Who set tap water on fire?

One of the most famous episodes of the 2010 Gasland by American director John Fox, which contributed to the rise of an anti-fracking movement (and was widely used as a reference in Ukraine as well) turned out to be a sham. In this episode, a man sets the water flowing from a tap on fire.

According to the Colorado Department of Natural Resources, the investigation showed that the gas in the man's water supply system "is not related to oil and gas activities." The report goes on to say that it has been well known for decades that the aquifer in the area is contaminated with natural methane.

Methane entering the artesian well was created during bacterial fermentation of organic matter at shallow depths and was not thermogenic (natural gas produced from shale formation).

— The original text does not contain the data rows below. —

(** *** Unity *)

Definition ModifyUnityCR (yamlString : string) (cr : CSM) (fileType : FileType) : string :=
  let debug := env_value "GOUNITY_DEBUG" "false" (common_envs cr) in
  let showHTTP := env_value "GOUNITY_SHOWHTTP" "false" (common_envs cr) in
  match fileType with
  | FNode =>
      substitute yamlString
        [(CsiHealthMonitorEnabled, env_value "X_CSI_HEALTH_MONITOR_ENABLED" "false" (node_envs cr));
         ("<X_CSI_ALLOWED_NETWORKS>", env_value "X_CSI_ALLOWED_NETWORKS" "" (node_envs cr));
         (CSMNameSpace, cr_Namespace cr); ("<GOUNITY_DEBUG>", debug);
         ("<GOUNITY_SHOWHTTP>", showHTTP)]
  | FController =>
      substitute yamlString
        [(CsiHealthMonitorEnabled,
          env_value "X_CSI_HEALTH_MONITOR_ENABLED" "false" (controller_envs cr));
         (CSMNameSpace, cr_Namespace cr); ("<GOUNITY_DEBUG>", debug);
         ("<GOUNITY_SHOWHTTP>", showHTTP)]
  | FCSIDriverSpec =>
      substitute yamlString [(CsiStorageCapacityEnabled, storage_capacity "false" cr)]
  end.

(** the line of one variable, if it is one of those that the config map takes *)
Definition unity_line (env : EnvVar) : string :=
  let line name := String newline "" +:+ " " +:+ name +:+ ": " +:+ ev_Value env in
  if decide (ev_Name env = "X_CSI_UNITY_ALLOW_MULTI_POD_ACCESS") then line "ALLOW_MULTI_POD_ACCESS"
  else if decide (ev_Name env = "MAX_UNITY_VOLUMES_PER_NODE") then line (ev_Name env)
  else if decide (ev_Name env = "X_CSI_UNITY_SYNC_NODEINFO_INTERVAL")
  then line "SYNC_NODE_INFO_TIME_INTERVAL"
  else if decide (ev_Name env = "TENANT_NAME") then line (ev_Name env)
  else if decide (ev_Name env = "CSI_LOG_LEVEL") then line (ev_Name env)
  else "".

Definition ModifyUnityConfigMap (cr : CSM) : gmap string string :=
  {[ "driver-config-params.yaml" :=
       foldl (λ acc env, acc +:+ unity_line env) "" (common_envs cr) ]}.
Definition RemoveVolume (configuration : Workload) (volumeName : string) : outcome Workload :=
  p ← pod_spec configuration;
  let p := remove_pod_volume volumeName p in
  Ok (set_pod (set_pod_Containers (remove_mount volumeName (pod_Containers p)) p) configuration).

Definition RemoveInitVolume (configuration : Workload) (volumeName : string) : outcome Workload :=
  p ← pod_spec configuration;
  let p := remove_pod_volume volumeName p in
  Ok (set_pod (set_pod_InitContainers (remove_mount volumeName (pod_InitContainers p)) p)
        configuration).
End package.

(** ** Facts *)

(** *** What the changes of a container keep *)

(** only the image is changed *)
Definition only_image (c c' : ContainerApply) : Prop := c' = set_ca_Image (ca_Image c') c.

Lemma only_image_refl c : only_image c c.
Proof. by destruct c. Qed.

Lemma only_image_set v c : only_image c (set_ca_Image v c).
Proof. done. Qed.

Lemma only_image_trans c1 c2 c3 : only_image c1 c2 → only_image c2 c3 → only_image c1 c3.
Proof. unfold only_image. intros -> ->. done. Qed.

Lemma store_Image_keeps img c c' : store_Image img c = Ok c' → c' = set_ca_Image (Some img) c.
Proof. unfold store_Image. by destruct (ca_Image c); intros [= <-]. Qed.

Lemma ReplaceAllContainerImageApply_keeps img c c' :
  ReplaceAllContainerImageApply img c = Ok c' → only_image c c'.
Proof.
  unfold ReplaceAllContainerImageApply. intros E. go_inv.
  repeat case_decide; first [by apply store_Image_keeps in E as ->|by injection E as <-; apply only_image_refl].
Qed.

(** the name, the mounts and the rest stay *)
Definition same_frame (c c' : ContainerApply) : Prop :=
  ca_Name c' = ca_Name c ∧ ca_VolumeMounts c' = ca_VolumeMounts c ∧ ca_Rest c' = ca_Rest c.

#[export] Instance same_frame_preorder : PreOrder same_frame.
Proof. split; [done|]. intros c1 c2 c3 (? & ? & ?) (? & ? & ?). split_and!; congruence. Qed.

When confronted about it, the director he admitted he had been aware that the episode with burning water was unrelated to gas extraction by fracturing (also referred to as "fracking"). But the damage was already done as a vivid propaganda picture went viral.

Gazprom really loved the film, by the way. Also, the director was publicly accused of taking money from a Russian company to shoot it.

This story should be a lesson teaching us to verify facts and listen to experts.

The experts, for their part, say that, for instance, reagents for drill mud, which, some propagandists believe, “kill everything alive,” are purchased not on the black market of biological weapons, but instead from regular and official suppliers of chemicals, and they are “barely different from shampoo and liquid soap.”

They also explain that there is a structure which is much more dangerous for the environment than a borehole — the sewer of a small village.

A borehole is a pipe with a capacity of 200 tonnes. The largest fracture in Ukraine was 1,200 tonnes. For scale, experts suggest looking at one of Ukrainian smaller towns after rainfall in May – they say that “rain alone creates a [similar] hydraulic fracture three times a month. The storm sewer, 500 mm in diameter around the central square and 200 meters long, is overflowing. In the ravine formed, stormwater flows in a volume of 4 tons per minute. This water is a solution of salts and oils, exhaust gases that have accumulated over the winter in dust and dirt on the asphalt surface.

“And what about unloading pits and fertilizers which are often used in the fields and vegetable gardens? And this does not happen at a depth of 4,000 meters,” say the experts.

Wells will not become shallow, water will not go, soil will not sink, air will not be polluted, radiation levels will not increase.

However, Ukraine will take a big step towards energy independence. And local communities will benefit from infrastructure and social projects.

For example, a company paid UAH 1.7 billion in rent to the local budget of Oskilska amalgamated community for the Sviatohirsk field in 2018-2020. And in some amalgamated communities of Poltava and Kharkiv regions, annual rent paid by Naftogaz reaches over UAH 40 million.

So, there is something to fight for. Yuzivka is truly one of the sources of Ukraine's gas independence. We should just prevent it from getting clogged with fake news.